Several years ago, I asked one of my classes what they would like to focus on that day and a woman piped up, "I don't come to yoga to think, I want you to think for me!" I found this statement disconcerting for a variety of reasons, the first of which it conjured up an image of mannequins set before me ready to be posed.
Granted, you shouldn't go to yoga class and proceed to plan your day or worry about what's in your inbox at work. However, you should be present during class and focused on your body and breath in the poses. I want my students to ask themselves, "Can I go deeper or should I back out? How is my breathing? Is it rapid and labored or slow and easy?"
I also want my students to learn to "pose" themselves. In other words, learn what the correct alignment feels like and to adjust as needed. I'm there as a reminder and to help make adjustments but like I'm always saying, "I'm not in your body." I don't know how the pose feels to you. I can tell you how it looks but I don't know if it's hurting somewhere and needs to be modified.

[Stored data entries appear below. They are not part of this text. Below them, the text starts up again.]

Fixpoint sock_filters_of_bytes (n : nat) (bs : list byte)
  : list sock_filter :=
  match n with
  | O => []
  | S n' =>
      let '(code, r) := take_le 2 bs in
      let '(jt, r) := take_le 1 r in
      let '(jf, r) := take_le 1 r in
      let '(k, r) := take_le 4 r in
      Build_sock_filter code jt jf k :: sock_filters_of_bytes n' r
  end.

(** The exit through [clear_pointers]: the three strings are gone. *)
Definition clear_pointers (j : minijail) : minijail :=
  set_chdir None (set_chrootdir None (set_user None j)).

Definition unmarshal_fail (j : minijail) : M (Z * minijail) :=
  ret (- EINVAL, clear_pointers j).

(** One optional string section, read when the stale pointer is set. *)
Inductive str_section :=
| Got (s : option cstr) (cur : list byte)
| NoString
| NoMemory.

Definition unmarshal_str (stale : Z) (cur : list byte) : M str_section :=
  if stale =? 0 then ret (Got None cur)
  else
    match consumestr cur with
    | None => ret NoString
    | Some (s, cur) =>
        d <- strdup s ;;
        match d with
        | None => ret NoMemory
        | Some d => ret (Got (Some d) cur)
        end
    end.

(** The loop over the announced bindings; [None] is [bad_bindings]. *)
Fixpoint unmarshal_bindings (count : nat) (j : minijail) (cur : list byte)
  : M (option minijail * minijail) :=
  match count with
  | O => ret (Some j, j)
  | S count' =>
      match consumestr cur with
      | None => ret (None, j)
      | Some (src, cur) =>
          match consumestr cur with
          | None => ret (None, j)
          | Some (dest, cur) =>
              match consumebytes sizeof_int cur with
              | None => ret (None, j)
              | Some (w, cur) =>
                  r <- minijail_bind j src dest (signed 32 (le_value w)) ;;
                  if fst r =? 0 then unmarshal_bindings count' (snd r) cur
                  else ret (None, snd r)
              end
          end
      end
  end.

(** [serialized] is the buffer and its length is the [length]
    argument.  The result is the return value and the object [j] as the
    call left it.  When the [chdir] section has no terminator the exit
    through [bad_chdir] passes the stale pointer to [free]; the process
    is taken to end there.  After the exit through [bad_bindings] the
    member [filter_prog] still points at the program that was freed; the
    record keeps it. *)
Definition minijail_unmarshal (j : minijail) (serialized : list byte)
  : M (Z * minijail) :=
  let length := Z.of_nat (List.length serialized) in
  if length <? sizeof_minijail then ret (- EINVAL, j)
  else
    let '(j, p) :=
      struct_of_bytes (firstn (Z.to_nat sizeof_minijail) serialized) in
    let cur := skipn (Z.to_nat sizeof_minijail) serialized in
    u <- unmarshal_str (user_ptr p) cur ;;
    match u with
    | NoString | NoMemory => unmarshal_fail j
    | Got u cur =>
        let j := set_user u j in
        c <- unmarshal_str (chrootdir_ptr p) cur ;;
        match c with
        | NoString | NoMemory => unmarshal_fail j
        | Got c cur =>
            let j := set_chrootdir c j in
            d <- unmarshal_str (chdir_ptr p) cur ;;
            match d with
            | NoString => die
            | NoMemory => unmarshal_fail j
            | Got d cur =>
                let j := set_chdir d j in
                f <-
                  (if flag j Flag.seccomp_filter && (filter_len j >? 0) then
                     let ninstrs := filter_len j in
                     if (ninstrs >? SIZE_MAX / sizeof_sock_filter)
                        || (ninstrs >? USHRT_MAX)
                     then ret None
                     else
                       let program_len := ninstrs * sizeof_sock_filter in
                       match consumebytes program_len cur with
                       | None => ret None
                       | Some (program, cur) =>
                           a <- malloc ;;
                           b <- malloc ;;
                           if a && b then
                             ret (Some
                                    (Some (Build_sock_fprog ninstrs
                                             (sock_filters_of_bytes
                                                (Z.to_nat ninstrs) program)),
                                     cur))
                           else die
                       end
                   else ret (Some (None, cur))) ;;
                match f with
                | None => unmarshal_fail j
                | Some (f, cur) =>
                    let j := set_filter_prog f j in
                    let count := binding_count j in
                    let j := set_binding_count 0 j in
                    r <- unmarshal_bindings (Z.to_nat count) j cur ;;
                    match fst r with
                    | None => unmarshal_fail (snd r)
                    | Some j => ret (0, j)
                    end
                end
            end
        end
    end.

When I teach a class I want to teach, not lead. However, most of us are used to listening with our eyes and not with our ears. This is evident by the number of people who make the same gestures I make when I'm talking with my hands during a pose. Or when I go to move a piece of hair from my eye several hands invariably move toward faces until their owners realize what's really happening.

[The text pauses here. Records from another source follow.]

(** C1, as stated, fails on the reference service. [a.txt] is under the root
    of [D1] with content ["old"]. Uploading ["new"] there by parent and name
    against a service that replaces returns the metadata of the existing
    item, whose content is now ["new"], and adds no item: a silent overwrite.
    Against a service that rejects, the same call, and the one by path,
    raise the service's conflict error. *)
Lemma upload_file_overwrites_or_is_rejected :
  let call := upload_file sample_client "D1" "root" "a.txt" (b "new") in
  let r := run (graph_service Replace) call sample_world in
  n_data <$> child (nodes sample_world) "D1" "root" "a.txt" = Some (b "old")
  ∧ r.1 = Ok (_to_drive_item_info (file_item "A" "a.txt" (b "new")))
  ∧ n_data <$> child (nodes r.2) "D1" "root" "a.txt" = Some (b "new")
  ∧ List.length (nodes r.2) = List.length (nodes sample_world)
  ∧ (run (graph_service Fail) call sample_world).1
    = Raise (ODataError "nameAlreadyExists")
  ∧ (run (graph_service Fail)
       (upload_file_by_path sample_client "D1" "a.txt" (b "new"))
       sample_world).1
    = Raise (ODataError "nameAlreadyExists").
Proof. vm_compute. repeat split; reflexivity. Qed.

(** Only a service that renames on its own gives an upload a new name. *)
Example upload_file_renamed_by_the_service :
  name <$> match (run (graph_service Rename)
                    (upload_file sample_client "D1" "root" "a.txt" (b "new"))
                    sample_world).1 with
           | Ok info => Some info
           | Raise _ => None
           end = Some "a 1.txt".
Proof. vm_compute. reflexivity. Qed.

(** [create_folder] on an existing name: the request asks for a rename, and
    the reference service, which rejects when not asked, makes a new folder
    under a new name and leaves the existing one. *)
Example create_folder_is_renamed :
  let r := run (graph_service Fail)
             (create_folder sample_client "D1" "root" "Docs") sample_world in
  match r.1 with
  | Ok info => Some (id info, name info, is_folder info)
  | Raise _ => None
  end = Some ("item-0", "Docs 1", true)
  ∧ n_item <$> child (nodes r.2) "D1" "root" "Docs"
    = Some (folder_item "F1" "Docs").
Proof. vm_compute. repeat split; reflexivity. Qed.

(** * Further properties of the facade *)

(** ** Discovery *)

(** X1: whenever the transport answers the request for the current user,
    [get_user_display_name] returns and does not raise: the display name
    when the user record has one (an empty one included), ["User"] when
    there is no record or no display name. *)
Theorem get_user_display_name_defaults_to_User {W} (h : handler W)
    (self : OneDriveClient) (u : option User) (w w' : W) :
  h _ (me_get (_client self)) w = (Ok u, w') ->
  run h (get_user_display_name self) w
  = (Ok (default "User" (u ≫= user_display_name)), w').
Proof.
  intros Hu. unfold get_user_display_name. cbn. rewrite Hu.
  destruct u as [[[n|]]|]; done.
Qed.

Lemma get_user_display_name_defaults_to_User_witness :
  run (graph_service Fail) (get_user_display_name sample_client) sample_world
  = (Ok "User", sample_world).
Proof.
  apply (get_user_display_name_defaults_to_User (graph_service Fail)
           sample_client None sample_world sample_world).
  vm_compute. reflexivity.
Defined.

Lemma get_my_drive_id_unfold {W} (h : handler W) (self : OneDriveClient)
    (w : W) :
  run h (get_my_drive_id self) w =
  match h _ (me_drive_get (_client self)) w with
  | (Ok (Some d), w') =>
      match drive_id d with
      | Some i => (Ok i, w')
      | None =>
          (Raise (FileNotFoundError
                    "Could not resolve the current user's OneDrive drive ID."),
           w')
      end
  | (Ok None, w') =>
      (Raise (FileNotFoundError
                "Could not resolve the current user's OneDrive drive ID."), w')
  | (Raise e, w') => (Raise e, w')
  end.
Proof.
  unfold get_my_drive_id. cbn.
  destruct (h _ _ w) as [[[d|]|e] w']; try done.
  by destruct (drive_id d).
Qed.

(** X2: [get_my_drive_id] and [get_site_default_drive_id] return an
    identifier exactly when the transport answered a drive record carrying
    that identifier: they never return a value for a missing record or a
    record without identifier, and never one the transport did not give. *)
Theorem drive_id_lookups_return_what_the_transport_gave {W} (h : handler W)
    (self : OneDriveClient) (site i : string) (w w' : W) :
  (run h (get_my_drive_id self) w = (Ok i, w')
   <-> h _ (me_drive_get (_client self)) w
       = (Ok (Some {| drive_id := Some i |}), w'))
  ∧ (run h (get_site_default_drive_id self site) w = (Ok i, w')
     <-> h _ (sites_drive_get (_client self) site) w
         = (Ok (Some {| drive_id := Some i |}), w')).
Proof.
  rewrite get_my_drive_id_unfold, get_site_default_drive_id_unfold.
  split.
  - destruct (h _ (me_drive_get _) w) as [[[[[j|]]|]|e] w1];
      split; intros [=]; by subst.
  - destruct (h _ (sites_drive_get _ _) w) as [[[[[j|]]|]|e] w1];
      split; intros [=]; by subst.
Qed.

Likewise, how many times have you been alone at home and heard a noise downstairs and began looking around the room? I do it too. Obviously, the noise isn't in the room but the instinct is to look and not listen.
In yoga class it's imperative that students listen with their ears because yoga poses have many nuances. Most have to be explained verbally. When you merely mimic the teacher you miss out on many of the pose's benefits. It's hard to ever reach the deeper levels of a pose or begin to understand the purpose of the pose by just following along. With just the feet alone, there are several minor adjustments that can change the whole dynamic of the pose. A simple turn of the toes in triangle can deepen the stretch or take the pressure off the hamstrings.
So yes, yoga requires a lot of thought, but it does turn your focus away from your hectic day and allow you to do something good for both your mind and your body.